▶ **TASK ITEM**:
After finding the line with "END /\ forall" in the entries below, retype exactly each line from there through the line with "destruct (gate_look _", including that final line.

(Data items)
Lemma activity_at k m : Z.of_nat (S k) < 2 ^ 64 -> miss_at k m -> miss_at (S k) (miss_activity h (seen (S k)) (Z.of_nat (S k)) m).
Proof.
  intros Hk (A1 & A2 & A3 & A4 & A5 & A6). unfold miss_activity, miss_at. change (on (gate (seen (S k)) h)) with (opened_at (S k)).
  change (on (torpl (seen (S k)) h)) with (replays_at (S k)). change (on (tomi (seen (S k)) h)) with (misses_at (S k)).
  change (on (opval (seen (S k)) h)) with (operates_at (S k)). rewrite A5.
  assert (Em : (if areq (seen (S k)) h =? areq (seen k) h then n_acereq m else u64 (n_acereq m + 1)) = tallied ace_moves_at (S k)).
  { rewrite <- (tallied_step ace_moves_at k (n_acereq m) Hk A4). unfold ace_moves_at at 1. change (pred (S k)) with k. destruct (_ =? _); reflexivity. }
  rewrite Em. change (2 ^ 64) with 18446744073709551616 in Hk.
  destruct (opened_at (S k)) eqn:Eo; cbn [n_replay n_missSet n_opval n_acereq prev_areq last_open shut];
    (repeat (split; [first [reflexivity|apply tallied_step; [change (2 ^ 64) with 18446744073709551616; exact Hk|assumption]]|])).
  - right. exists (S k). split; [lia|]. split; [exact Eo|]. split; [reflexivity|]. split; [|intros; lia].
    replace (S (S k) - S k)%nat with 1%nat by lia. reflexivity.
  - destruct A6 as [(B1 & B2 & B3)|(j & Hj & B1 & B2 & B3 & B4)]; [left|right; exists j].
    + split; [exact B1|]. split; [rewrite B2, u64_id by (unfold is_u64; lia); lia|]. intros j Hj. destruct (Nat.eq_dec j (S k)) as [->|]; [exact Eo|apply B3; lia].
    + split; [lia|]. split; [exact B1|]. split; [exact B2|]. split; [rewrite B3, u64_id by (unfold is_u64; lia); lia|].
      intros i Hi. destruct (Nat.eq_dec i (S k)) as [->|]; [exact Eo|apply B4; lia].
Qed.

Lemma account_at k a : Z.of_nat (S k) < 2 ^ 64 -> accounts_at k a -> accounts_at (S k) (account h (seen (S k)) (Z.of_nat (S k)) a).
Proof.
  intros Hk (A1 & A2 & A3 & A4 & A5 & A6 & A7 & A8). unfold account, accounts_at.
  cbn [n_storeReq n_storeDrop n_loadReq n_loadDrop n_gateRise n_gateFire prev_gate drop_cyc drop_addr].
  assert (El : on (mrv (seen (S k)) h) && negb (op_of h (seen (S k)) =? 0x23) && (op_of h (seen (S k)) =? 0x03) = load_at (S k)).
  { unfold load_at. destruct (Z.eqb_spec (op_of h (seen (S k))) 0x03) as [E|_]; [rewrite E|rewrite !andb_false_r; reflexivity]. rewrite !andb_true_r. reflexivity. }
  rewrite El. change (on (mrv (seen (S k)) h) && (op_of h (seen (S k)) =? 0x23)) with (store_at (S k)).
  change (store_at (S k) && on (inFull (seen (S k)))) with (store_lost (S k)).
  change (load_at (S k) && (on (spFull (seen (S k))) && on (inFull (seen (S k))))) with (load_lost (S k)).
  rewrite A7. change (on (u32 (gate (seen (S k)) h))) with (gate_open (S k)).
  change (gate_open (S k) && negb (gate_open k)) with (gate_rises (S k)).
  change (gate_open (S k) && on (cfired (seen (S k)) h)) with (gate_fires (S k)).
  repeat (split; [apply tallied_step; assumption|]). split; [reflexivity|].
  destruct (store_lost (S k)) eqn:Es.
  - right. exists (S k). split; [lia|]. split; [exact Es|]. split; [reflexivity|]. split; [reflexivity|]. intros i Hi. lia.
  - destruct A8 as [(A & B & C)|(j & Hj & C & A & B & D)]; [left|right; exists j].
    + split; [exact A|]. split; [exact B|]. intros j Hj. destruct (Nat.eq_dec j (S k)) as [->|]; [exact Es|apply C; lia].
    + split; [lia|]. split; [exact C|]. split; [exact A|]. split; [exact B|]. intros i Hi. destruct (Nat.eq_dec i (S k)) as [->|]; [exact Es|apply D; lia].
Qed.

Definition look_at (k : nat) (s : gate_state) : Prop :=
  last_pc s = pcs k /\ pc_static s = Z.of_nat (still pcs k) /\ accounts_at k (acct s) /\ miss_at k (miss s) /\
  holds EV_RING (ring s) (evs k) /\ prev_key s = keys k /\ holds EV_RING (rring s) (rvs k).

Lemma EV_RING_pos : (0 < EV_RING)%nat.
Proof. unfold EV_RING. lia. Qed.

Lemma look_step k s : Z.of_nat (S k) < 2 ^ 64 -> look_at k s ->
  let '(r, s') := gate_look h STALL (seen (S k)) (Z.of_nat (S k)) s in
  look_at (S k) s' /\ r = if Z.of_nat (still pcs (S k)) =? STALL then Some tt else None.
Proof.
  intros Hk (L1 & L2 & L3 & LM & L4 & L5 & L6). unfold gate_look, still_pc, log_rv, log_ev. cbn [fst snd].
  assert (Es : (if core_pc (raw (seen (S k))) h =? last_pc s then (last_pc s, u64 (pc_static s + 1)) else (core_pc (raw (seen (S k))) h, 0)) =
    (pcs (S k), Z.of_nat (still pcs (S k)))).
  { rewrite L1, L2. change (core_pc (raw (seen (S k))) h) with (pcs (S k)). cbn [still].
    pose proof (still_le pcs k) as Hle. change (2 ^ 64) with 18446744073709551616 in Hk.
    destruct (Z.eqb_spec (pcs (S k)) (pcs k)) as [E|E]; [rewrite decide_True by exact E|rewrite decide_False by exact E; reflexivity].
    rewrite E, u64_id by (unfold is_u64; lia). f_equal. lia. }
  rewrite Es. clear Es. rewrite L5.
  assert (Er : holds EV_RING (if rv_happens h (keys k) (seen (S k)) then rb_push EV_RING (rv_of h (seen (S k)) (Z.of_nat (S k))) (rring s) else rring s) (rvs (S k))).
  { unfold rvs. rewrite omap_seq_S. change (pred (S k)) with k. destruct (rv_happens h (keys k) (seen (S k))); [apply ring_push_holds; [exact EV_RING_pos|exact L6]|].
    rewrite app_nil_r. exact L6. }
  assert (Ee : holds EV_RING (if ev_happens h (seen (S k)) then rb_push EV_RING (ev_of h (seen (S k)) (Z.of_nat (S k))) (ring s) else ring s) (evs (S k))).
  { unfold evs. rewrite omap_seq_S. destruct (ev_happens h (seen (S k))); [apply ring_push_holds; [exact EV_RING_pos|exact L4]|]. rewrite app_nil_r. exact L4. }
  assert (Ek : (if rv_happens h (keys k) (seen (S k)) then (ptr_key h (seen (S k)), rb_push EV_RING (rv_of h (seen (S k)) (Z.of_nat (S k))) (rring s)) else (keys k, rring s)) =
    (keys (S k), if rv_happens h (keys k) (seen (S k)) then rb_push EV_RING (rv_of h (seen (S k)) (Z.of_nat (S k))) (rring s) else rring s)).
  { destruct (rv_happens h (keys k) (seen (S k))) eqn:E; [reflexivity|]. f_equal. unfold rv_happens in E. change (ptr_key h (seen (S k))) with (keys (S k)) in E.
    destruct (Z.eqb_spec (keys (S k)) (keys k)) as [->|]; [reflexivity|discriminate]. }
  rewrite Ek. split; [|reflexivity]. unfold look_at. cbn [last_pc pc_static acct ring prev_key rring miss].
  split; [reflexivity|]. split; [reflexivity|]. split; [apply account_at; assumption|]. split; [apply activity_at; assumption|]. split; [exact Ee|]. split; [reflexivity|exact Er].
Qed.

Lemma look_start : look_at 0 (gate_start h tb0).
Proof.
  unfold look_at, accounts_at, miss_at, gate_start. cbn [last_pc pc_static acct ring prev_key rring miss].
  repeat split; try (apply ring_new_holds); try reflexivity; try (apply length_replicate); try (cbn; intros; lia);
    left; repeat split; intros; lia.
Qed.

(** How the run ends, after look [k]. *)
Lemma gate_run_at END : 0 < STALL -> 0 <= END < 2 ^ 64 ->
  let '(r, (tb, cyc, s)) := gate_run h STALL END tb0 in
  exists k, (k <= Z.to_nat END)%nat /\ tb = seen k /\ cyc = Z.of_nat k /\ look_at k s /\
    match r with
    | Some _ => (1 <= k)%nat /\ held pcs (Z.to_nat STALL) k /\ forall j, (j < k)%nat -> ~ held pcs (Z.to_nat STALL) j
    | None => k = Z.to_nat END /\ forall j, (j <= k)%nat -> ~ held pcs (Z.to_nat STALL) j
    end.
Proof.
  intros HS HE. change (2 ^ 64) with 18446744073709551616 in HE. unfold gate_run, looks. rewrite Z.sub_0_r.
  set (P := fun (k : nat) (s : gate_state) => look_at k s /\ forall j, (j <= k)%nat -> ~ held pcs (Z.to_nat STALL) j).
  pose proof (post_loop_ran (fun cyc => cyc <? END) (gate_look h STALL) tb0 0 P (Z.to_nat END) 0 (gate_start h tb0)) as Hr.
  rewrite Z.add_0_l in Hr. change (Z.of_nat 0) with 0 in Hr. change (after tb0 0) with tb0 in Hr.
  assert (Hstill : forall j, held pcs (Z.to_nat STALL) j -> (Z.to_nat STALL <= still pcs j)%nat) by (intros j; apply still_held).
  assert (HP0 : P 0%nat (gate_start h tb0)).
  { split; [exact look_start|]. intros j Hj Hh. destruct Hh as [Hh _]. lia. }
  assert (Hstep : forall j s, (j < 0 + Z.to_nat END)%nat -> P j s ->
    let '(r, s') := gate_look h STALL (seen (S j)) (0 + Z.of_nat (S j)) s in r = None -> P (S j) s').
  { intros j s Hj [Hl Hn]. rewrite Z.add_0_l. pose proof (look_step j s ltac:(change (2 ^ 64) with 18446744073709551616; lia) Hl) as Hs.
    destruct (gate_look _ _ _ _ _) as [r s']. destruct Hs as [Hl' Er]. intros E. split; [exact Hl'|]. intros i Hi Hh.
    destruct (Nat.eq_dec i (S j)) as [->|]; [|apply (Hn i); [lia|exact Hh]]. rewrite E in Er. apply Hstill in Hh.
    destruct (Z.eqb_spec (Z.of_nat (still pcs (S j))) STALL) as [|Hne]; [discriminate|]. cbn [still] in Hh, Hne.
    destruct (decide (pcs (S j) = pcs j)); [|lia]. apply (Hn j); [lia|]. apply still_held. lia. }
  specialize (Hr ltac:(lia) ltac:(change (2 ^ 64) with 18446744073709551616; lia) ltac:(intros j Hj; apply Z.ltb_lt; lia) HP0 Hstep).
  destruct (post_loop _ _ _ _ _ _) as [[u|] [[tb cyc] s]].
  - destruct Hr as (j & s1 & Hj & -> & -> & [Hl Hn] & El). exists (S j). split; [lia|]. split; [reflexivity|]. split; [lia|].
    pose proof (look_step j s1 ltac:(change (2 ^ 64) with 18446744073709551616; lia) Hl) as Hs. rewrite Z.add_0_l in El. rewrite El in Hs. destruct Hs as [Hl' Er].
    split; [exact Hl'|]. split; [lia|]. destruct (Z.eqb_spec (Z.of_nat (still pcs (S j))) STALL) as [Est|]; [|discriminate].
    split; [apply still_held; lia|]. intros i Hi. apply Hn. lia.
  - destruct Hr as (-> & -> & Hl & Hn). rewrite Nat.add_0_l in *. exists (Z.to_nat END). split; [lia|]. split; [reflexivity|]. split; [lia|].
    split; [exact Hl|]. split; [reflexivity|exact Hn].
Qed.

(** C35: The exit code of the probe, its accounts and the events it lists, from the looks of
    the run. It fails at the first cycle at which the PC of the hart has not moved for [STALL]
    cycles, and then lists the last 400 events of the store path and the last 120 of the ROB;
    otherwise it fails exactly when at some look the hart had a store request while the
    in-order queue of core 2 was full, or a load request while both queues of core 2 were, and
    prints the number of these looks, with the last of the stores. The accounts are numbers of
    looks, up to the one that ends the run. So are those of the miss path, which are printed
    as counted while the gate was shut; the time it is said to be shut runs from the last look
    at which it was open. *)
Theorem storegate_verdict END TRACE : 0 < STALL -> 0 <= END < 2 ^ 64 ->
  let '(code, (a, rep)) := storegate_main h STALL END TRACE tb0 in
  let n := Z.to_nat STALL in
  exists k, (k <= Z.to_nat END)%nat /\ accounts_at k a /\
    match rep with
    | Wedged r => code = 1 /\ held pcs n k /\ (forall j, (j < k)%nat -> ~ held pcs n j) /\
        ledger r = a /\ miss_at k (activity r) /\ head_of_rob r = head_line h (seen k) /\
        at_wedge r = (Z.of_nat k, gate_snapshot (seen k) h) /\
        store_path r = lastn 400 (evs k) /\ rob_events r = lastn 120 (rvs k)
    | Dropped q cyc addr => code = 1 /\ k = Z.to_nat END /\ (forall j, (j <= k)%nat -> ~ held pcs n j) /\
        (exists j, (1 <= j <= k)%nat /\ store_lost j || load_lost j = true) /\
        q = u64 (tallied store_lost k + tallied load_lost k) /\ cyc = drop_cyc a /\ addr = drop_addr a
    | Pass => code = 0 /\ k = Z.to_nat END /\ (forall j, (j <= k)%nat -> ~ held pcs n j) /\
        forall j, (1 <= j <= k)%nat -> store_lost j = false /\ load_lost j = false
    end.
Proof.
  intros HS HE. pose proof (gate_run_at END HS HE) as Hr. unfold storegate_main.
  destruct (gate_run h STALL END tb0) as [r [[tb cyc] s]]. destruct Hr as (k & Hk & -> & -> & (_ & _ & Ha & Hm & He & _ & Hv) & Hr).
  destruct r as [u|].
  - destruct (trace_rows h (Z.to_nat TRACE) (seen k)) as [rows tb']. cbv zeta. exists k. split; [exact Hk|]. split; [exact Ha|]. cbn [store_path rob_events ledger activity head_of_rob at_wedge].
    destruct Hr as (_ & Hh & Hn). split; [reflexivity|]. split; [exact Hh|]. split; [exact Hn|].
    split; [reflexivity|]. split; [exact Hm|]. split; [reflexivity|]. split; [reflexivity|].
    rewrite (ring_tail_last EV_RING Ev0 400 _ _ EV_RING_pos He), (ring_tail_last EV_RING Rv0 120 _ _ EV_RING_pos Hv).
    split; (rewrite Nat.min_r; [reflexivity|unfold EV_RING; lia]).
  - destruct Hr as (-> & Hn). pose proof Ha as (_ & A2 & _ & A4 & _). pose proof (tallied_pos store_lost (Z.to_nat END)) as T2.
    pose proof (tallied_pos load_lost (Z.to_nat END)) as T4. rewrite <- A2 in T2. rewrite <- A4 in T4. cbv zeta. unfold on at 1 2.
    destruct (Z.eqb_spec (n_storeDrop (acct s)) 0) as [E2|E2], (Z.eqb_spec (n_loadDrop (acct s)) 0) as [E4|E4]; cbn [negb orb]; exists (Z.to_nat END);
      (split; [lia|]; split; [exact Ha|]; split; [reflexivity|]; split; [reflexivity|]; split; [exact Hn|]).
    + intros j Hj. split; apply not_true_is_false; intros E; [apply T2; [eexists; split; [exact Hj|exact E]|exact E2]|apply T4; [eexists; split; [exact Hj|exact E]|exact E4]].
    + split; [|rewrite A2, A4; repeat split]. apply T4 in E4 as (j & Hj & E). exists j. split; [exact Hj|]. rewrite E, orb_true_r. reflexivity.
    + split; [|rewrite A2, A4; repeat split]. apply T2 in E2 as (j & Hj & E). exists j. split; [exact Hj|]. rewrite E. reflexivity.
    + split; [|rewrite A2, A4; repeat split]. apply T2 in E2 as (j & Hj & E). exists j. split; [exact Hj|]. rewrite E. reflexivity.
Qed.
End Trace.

▶ **TASK OUTPUT**:
    | None => k = Z.to_nat END /\ forall j, (j <= k)%nat -> ~ held pcs (Z.to_nat STALL) j
    end.
Proof.
  intros HS HE. change (2 ^ 64) with 18446744073709551616 in HE. unfold gate_run, looks. rewrite Z.sub_0_r.
  set (P := fun (k : nat) (s : gate_state) => look_at k s /\ forall j, (j <= k)%nat -> ~ held pcs (Z.to_nat STALL) j).
  pose proof (post_loop_ran (fun cyc => cyc <? END) (gate_look h STALL) tb0 0 P (Z.to_nat END) 0 (gate_start h tb0)) as Hr.
  rewrite Z.add_0_l in Hr. change (Z.of_nat 0) with 0 in Hr. change (after tb0 0) with tb0 in Hr.
  assert (Hstill : forall j, held pcs (Z.to_nat STALL) j -> (Z.to_nat STALL <= still pcs j)%nat) by (intros j; apply still_held).
  assert (HP0 : P 0%nat (gate_start h tb0)).
  { split; [exact look_start|]. intros j Hj Hh. destruct Hh as [Hh _]. lia. }
  assert (Hstep : forall j s, (j < 0 + Z.to_nat END)%nat -> P j s ->
    let '(r, s') := gate_look h STALL (seen (S j)) (0 + Z.of_nat (S j)) s in r = None -> P (S j) s').
  { intros j s Hj [Hl Hn]. rewrite Z.add_0_l. pose proof (look_step j s ltac:(change (2 ^ 64) with 18446744073709551616; lia) Hl) as Hs.
    destruct (gate_look _ _ _ _ _) as [r s']. destruct Hs as [Hl' Er]. intros E. split; [exact Hl'|]. intros i Hi Hh.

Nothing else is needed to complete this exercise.